81 Warga Terdampak Bandara Inginkan Lahan Pakualaman

Patricia Vicka    •    Jumat, 11 Nov 2016 13:16 WIB
bandara
81 Warga Terdampak Bandara Inginkan Lahan Pakualaman
Masterplan New International Yogyakarta Airport. (Metrotvnews.com/Bpmpt.kulonprogokab.go.id)

Metrotvnews.com, Yogyakarta: Pemerintah Kabupaten Kulon Progo tengah mengkalkulasi jumlah mampu terdampak bandara yang akan direlokasi ke Pakualaman Ground (PAG).

Hanya warga kurang mampu saja yang diprioritaskan untuk mendapatkan PAG dengan sistem magersari (pinjam pakai).
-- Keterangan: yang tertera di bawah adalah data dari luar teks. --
(** *** The whole page *)

(** A card with the state of its records; instructions are shown while pending. *)
Definition DnsRecordCard (r : dns_record) : jstr * jstr * bool * list (jstr * jstr) :=
  (if dn_verified r then js "Verified" else js "Pending", dn_description r, negb (dn_verified r), dn_records r).
(** The value copied; a timer takes the mark back. *)
Definition CopyableValue (value : jstr) : M bool unit := emit (EClipboard value);; modify (λ _, true);; emit (EToastSuccess "Copied");; emit (ETimeout 2000).
Definition team_word (n : Z) : jstr := if (n =? 1)%Z then "team" else "teams".
Definition domain_figures (now : Z) (d : Domain) : jstr :=
  show (Domain_active_inboxes d) ++ " active" ++ middot ++ show (Domain_inboxes_created_count d) ++ " created" ++ middot
  ++ show (Domain_team_count d) ++ " " ++ team_word (Domain_team_count d) ++ middot ++ "Added " ++ timeAgo (Domain_created_at d) now
  ++ (if otruthy (Domain_dns_last_checked_at d)
      then middot ++ "DNS checked " ++ timeAgo (default [] (Domain_dns_last_checked_at d)) now else []).
Definition assigned_row (x : Team * DomainAssignment) : jstr * jstr * jstr * jstr :=
  let '(team, a) := x in
  (toUpperCase (take 1 (Team_name team)), Team_name team,
   show (Team_member_count team) ++ " " ++ (if (Team_member_count team =? 1)%Z then "member" else "members"), DomainAssignment_access_level a).
Inductive assigned_view := AVLoading | AVNone | AVRows (rows : list (jstr * jstr * jstr * jstr)).
Definition assigned_teams (isLoading : bool) (data : option (list (Team * DomainAssignment))) : nat * assigned_view :=
  (from_option length 0 data,
   if isLoading then AVLoading
   else match data with None | Some [] => AVNone | Some l => AVRows (assigned_row <$> l) end).
(** The buttons that check the records: in the header, below them, and after
    the last check of verified ones. *)
Record dns_actions := { da_header : bool; da_below : bool; da_auto : bool; da_recheck : option jstr }.
Definition dns_buttons (now : Z) (d : Domain) : dns_actions := {|
  da_header := negb (fullyVerified d);
  da_below := negb (fullyVerified d);
  da_auto := negb (fullyVerified d) && needsPoll (Some d);
  da_recheck := if fullyVerified d && otruthy (Domain_dns_last_checked_at d)
                then Some ("Last verified " ++ timeAgo (default [] (Domain_dns_last_checked_at d)) now) else None |}.
Definition domain_heading (d : Domain) : jstr * jstr :=
  if fullyVerified d then ("Your DNS records for " ++ Domain_domain_name d ++ " are correctly configured.", js "All records verified")
  else ("Add these records to your DNS provider for " ++ Domain_domain_name d ++ ".", show_nat (records_verified (Some d)) ++ " of 2 verified").
Definition domain_details (d : Domain) : list (jstr * jstr) :=
  [(js "Domain ID", Domain_id d); (js "Created", toLocaleDateString (Domain_created_at d));
   (js "MX Target", jor (default [] (Domain_mx_target d)) [8212%N])].
Record domain_page := {
  dg_name : jstr; dg_badge : jstr; dg_figures : jstr; dg_heading : jstr * jstr; dg_cards : list dns_record;
  dg_actions : dns_actions; dg_details : list (jstr * jstr)
}.
Inductive domain_view := DVNoOrg | DVError (message : jstr) | DVLoading | DVBlank | DVDomain (p : domain_page).
Definition DomainDetailPage (now : Z) (hasOrg isError isLoading : bool) (domain : option Domain) : domain_view :=
  if negb hasOrg then DVNoOrg
  else if isError then DVError "Failed to load domain"
  else match domain with
  | Some d => DVDomain {|
      dg_name := Domain_domain_name d;
      dg_badge := if fullyVerified d then "Verified" else "Setup required";
      dg_figures := domain_figures now d;
      dg_heading := domain_heading d;
      dg_cards := [mx_card d; txt_card d];
      dg_actions := dns_buttons now d;
      dg_details := domain_details d |}
  | None => if isLoading then DVLoading else DVBlank
  end.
PAG merupakan tanah milik Puro Pakualam.

Baca: Kulon Progo Siapkan 194 Ribu Meter Persegi Lahan Relokasi

Penjabat Bupati Kulon Progo Budiantono menjelaskan sudah membuka pendaftaran relokasi magersari minggu lalu. Sudah ada 81 kepala keluarga warga terdampak bandara yang mendaftarkan diri.

"Pemkab siapkan dua skema relokasi yakni relokasi mandiri dan relokasi ke PAG dengan sistem magersari. Kemarin, ada 81 KK yang daftar. Tapi enggak semuanya diterima," katanya, Jumat (11/11/2016).

Wilayah PAG yang akan dipinjam untuk relokasi berada di Kaligintung dan Kulur, keduanya di Kecamatan Temon. Budi menambahkan, pekan depan Pemkab Kulon Progo akan mengumumkan jumlah warga yang bisa mendapatkan PAG.

Baca: Pembayaran Ganti Rugi Lahan Bandara Masuk Tahap III

"Kami mau lihat dulu mana yang mampu beli sendiri, mana yang tidak sehingga patut diberi PAG magersari," jelasnya.

Luasan tanah yang diberikan oleh Pakualam akan disesuaikan dengan banyaknya warga yang mendapatkan tanah PAG. Disamping itu Pemkab telah menyiapkan 194 ribu tanah kas desa (TKD) untuk relokasi mandiri yang tersebar di tujuh desa terdampak bandara.